両親の失踪後に預けられた叔父の家でネグレクトされ続けた真由、継父から性的虐待を受けたリオナ、レイプにあって望まない妊娠をしたミト。それそれの理由で日常生活を失い、家を出た3人の女子高生たちは、男たちのむき出しの欲望が襲い掛かってくる路上で生き延びていけるのでしょうか。若い女性が読んだら、間違いなく男嫌いになれる作品です。
近未来の荒廃した東京で生き延びる孤児を描いた『優しいおとな』、国籍も持たずにナポリのスラムを彷徨う少女たちを描いた『夜また夜の深い夜』、原発爆発で荒廃した警戒地域で発見された少女を描いた『バラカ』と比較しても、本書に登場する少女たちの姿はリアルであり、それだけに救いがありません。非現実的な救世主など、はじめから期待できないのです。
本書の執筆に際して、行き場のない中高生のための支援団体「Colabo」を取材した著者は、「少女たちの自己評価の低さに違和感を覚えた」と述べています。貧困から逃れるために、いとも簡単に性搾取ビジネスに取り込まれ、自己嫌悪に陥るとメンヘラと罵られ、監禁、暴行、自殺という痛ましい結果に陥るケースが多すぎるというのです。

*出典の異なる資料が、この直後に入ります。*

(** * TaskGlitch: the task store of [src/hooks/useTasks.ts]

    A shallow embedding of the [useTasks] hook: the task collection, the
    single undo slot, the load effect, the memoised metrics and the CRUD
    callbacks, followed by the properties of the store that the
    specification states.  The handlers, the filters and the activity
    log of [src/App.tsx] come after the store.

    Conventions of the embedding.

    - A JavaScript [number] is an IEEE 754 binary64 value: [float], with
      the comparisons [<?] and [<=?] of the standard library, which are
      false on NaN exactly as [>] and [<=] are in JavaScript.
    - [new Date().toISOString()] and [crypto.randomUUID()] read the
      environment; the values they return are arguments of the operations.
    - A React state setter replaces a component of the store; every
      callback below is applied to the committed store, that is, each
      operation is issued from a render that has seen the previous one
      (in [App.tsx] each callback runs in an event handler of its own). *)

From Stdlib Require Import List String Bool ZArith Permutation.
From Stdlib Require Import Floats.
Import ListNotations.
Open Scope string_scope.
Open Scope list_scope.

(** ** Data model *)

Definition number := float.

Inductive Status := Todo | InProgress | Done.
Inductive Priority := High | Medium | Low.
(** * pdf2txt: the fallback text extractor of [pdf_extractor.py]

    A shallow embedding of [check_pdf_file], the three backend adapters
    ([extract_with_pdfplumber], [extract_with_pypdf],
    [extract_with_pdfminer]) and the orchestrator [extract_pdf_text],
    followed by the properties the specification states about them.

    Python values are modelled as follows.
    - [str] is a list of Unicode code points, so that [len], [strip],
      [split] and [startswith] count and compare what Python counts and
      compares.  Literals are written in UTF-8 and decoded by [u8].
    - [Optional[str]] is [option str]; truthiness is [truthy].
    - The file system and the three PDF libraries are outside the program;
      their answers on a given path are the fields of [Env].
    - [logger] calls and backend invocations are collected, in program
      order, in a trace that every function returns next to its value. *)

From Stdlib Require Import List NArith Arith Bool Lia.
From Stdlib.Strings Require Import String Ascii Byte.
From Stdlib Require Import DecimalString.
Import ListNotations.

Set Implicit Arguments.

(** ** Python strings *)

Module PyStr.

Definition char := N.
Definition str := list char.

(** UTF-8 decoding of a source literal into code points. *)
Fixpoint utf8_decode (s : string) (need : nat) (acc : N) : str :=
  match s with
  | EmptyString => []
  | String c s' =>
      let b := N_of_ascii c in
      match need with
      | O =>
          if (b <? 128)%N then b :: utf8_decode s' 0 0%N
          else if (b <? 224)%N then utf8_decode s' 1 (b mod 32)%N
          else if (b <? 240)%N then utf8_decode s' 2 (b mod 16)%N
          else utf8_decode s' 3 (b mod 8)%N
      | S O => (acc * 64 + b mod 64)%N :: utf8_decode s' 0 0%N
      | S n => utf8_decode s' n (acc * 64 + b mod 64)%N
      end
  end.
(** The statements after the loop: the sum is accumulated again from
    the last tap to the second, the taps are divided by it and the
    vector is made symmetric. *)
Definition normalize_and_mirror (coeff : CoefficientVector) : CoefficientVector :=
  let sum := CompensatedSummation.of_double
               (fold_left add (removelast (rev coeff)) 0.0) in
  let sum := CompensatedSummation.Scale sum 2.0 in
  let sum := CompensatedSummation.AddElement sum (nth 0 coeff 0) in
  let coeff := map (fun c => c / CompensatedSummation.GetSum sum) coeff in
  let s := (length coeff - 1)%nat in
  let coeff := repeat 0 s ++ coeff in
  copy_n (rev coeff) s coeff.

Definition GenerateGaussianCoefficients_fuel (fuel : nat)
    (op : GaussianDerivativeOperator)
  : outcome (CoefficientVector * list Warning) :=
  let pixelVariance := m_Variance op / (m_Spacing op * m_Spacing op) in
  let et := exp (- pixelVariance) in
  let cap := 1.0 - m_MaximumError op in
  let coeff := [et * ModifiedBesselI0 pixelVariance] in
  let sum := CompensatedSummation.of_double (nth 0 coeff 0) in
  let coeff := coeff ++ [et * ModifiedBesselI1 pixelVariance] in
  let sum := CompensatedSummation.AddElement sum (nth 1 coeff 0 * 2.0) in
  r <- accumulate fuel op et pixelVariance cap 2 coeff sum ;;
  Returns (normalize_and_mirror (fst r), snd r).

(** Every turn of the loop that does not leave it has at most
    [m_MaximumKernelWidth] taps, so this much fuel is never used up
    (see [GenerateGaussianCoefficients_returns]). *)
Definition GenerateGaussianCoefficients (op : GaussianDerivativeOperator)
  : outcome (CoefficientVector * list Warning) :=
  GenerateGaussianCoefficients_fuel (S (N.to_nat (m_MaximumKernelWidth op))) op.

(** *** The derivative kernel *)

(** [std::copy(src.begin(), src.end(), dst.begin() + at)]. *)
Definition copy_at (src dst : CoefficientVector) (at_ : nat) : CoefficientVector :=
  firstn at_ dst ++ src ++ skipn (at_ + length src) dst.

(** [std::fill] over the [count] positions that start at [first]. *)
Definition fill (v : CoefficientVector) (first count : nat) (x : double)
  : CoefficientVector :=
  firstn first v ++ repeat x count ++ skipn (first + count) v.

(** The inner loop over the taps of the derivative operator, for the
    position [i] of the padded kernel.  The outer loop starts at the
    radius, so the unsigned index [k] does not wrap around. *)
Definition correlate (paddedCoeff derivOp : CoefficientVector) (i : nat)
  : CompensatedSummation.t :=
  fold_left
    (fun conv j =>
       let k := (i + j - length derivOp / 2)%nat in
       CompensatedSummation.AddElement conv
         (nth k paddedCoeff 0 * nth (length derivOp - 1 - j) derivOp 0))
    (seq 0 (length derivOp))
    CompensatedSummation.empty.

(** The scale-space and spacing normalization. *)
Definition normalization (op : GaussianDerivativeOperator) : double :=
  let norm := 1.0 in
  let norm :=
    if m_NormalizeAcrossScale op
    then pow (m_Variance op) (int2double (Z.of_N (m_Order op)) / 2.0)
    else norm in
  norm / pow (m_Spacing op) (int2double (unsigned2int (m_Order op))).

(** The gaussian kernel with its clamped boundary.  The radius [N] of a
    derivative operator is at least 1; with [N = 0] the C++ code would
    write before the start of the vector. *)
Definition pad (coeff : CoefficientVector) (N : nat) : CoefficientVector :=
  let paddedCoeff := repeat 0 (length coeff + 4 * N - 2) in
  let paddedCoeff := copy_at coeff paddedCoeff (2 * N - 1) in
  let paddedCoeff := fill paddedCoeff 0 (2 * N) (hd 0 coeff) in
  fill paddedCoeff (length paddedCoeff - 2 * N) (2 * N) (last coeff 0).

Definition GenerateCoefficients (op : GaussianDerivativeOperator)
  : outcome (CoefficientVector * list Warning) :=
  r <- GenerateGaussianCoefficients op ;;
  let coeff := fst r in
  if (m_Order op =? 0)%N then Returns (coeff, snd r)
  else
    let norm := normalization op in
    let derivOp := DerivativeOperator (m_Order op) in
    let N := ((length derivOp - 1) / 2)%nat in
    let paddedCoeff := pad coeff N in
    let coeff :=
      fold_left
        (fun coeff i =>
           let conv := correlate paddedCoeff derivOp i in
           coeff ++ [norm * CompensatedSummation.GetSum conv])
        (seq N (length paddedCoeff - N - N))
        [] in
    Returns (coeff, snd r).

End Operator.

(** ** A stand-in for the C library *)

Module Reference.

(** [exp] by argument reduction and a Taylor polynomial.  It is not the
    C library's function bit for bit; it overflows to [infinity] and
    underflows to [0] where a binary64 [exp] does, and serves to run
    the model on concrete inputs. *)
Definition ln2_hi : double := 0x1.62e42fee00000p-1.
Definition ln2_lo : double := 0x1.a39ef35793c76p-33.
Definition inv_ln2 : double := 0x1.71547652b82fep+0.

Fixpoint horner (n : nat) (k : double) (r acc : double) : double :=
  match n with
  | O => acc
  | S n' => horner n' (k - 1) r (1 + acc * r / k)
  end.

Definition exp (x : double) : double :=
  if is_nan x then nan
  else if 709.782712893384 <? x then infinity
  else if x <? -745.2 then 0
  else
    let kf := x * inv_ln2 in
    let k := double2int (if kf <? 0 then kf - 0.5 else kf + 0.5) in
    let kd := int2double k in
    let r := (x - kd * ln2_hi) - kd * ln2_lo in
    Z.ldexp (horner 18 18 r 1) k.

本書に登場する3人の女子高生たちは、それぞれの生い立ちによって、大人への期待感、正義感、生きる熱量、サバイバル術、不幸の受容度などは異なっており、相手を認め合えないことも多いのです。それでも彼女たちは、何とか自分たちだけで生きていこうと決意し、そのスタートを切れる地点には達したようです。続編を考えているという著者が「彼女たちの未来を考えると無力感が募る」と述べるほどに、現実は厳しいのですが。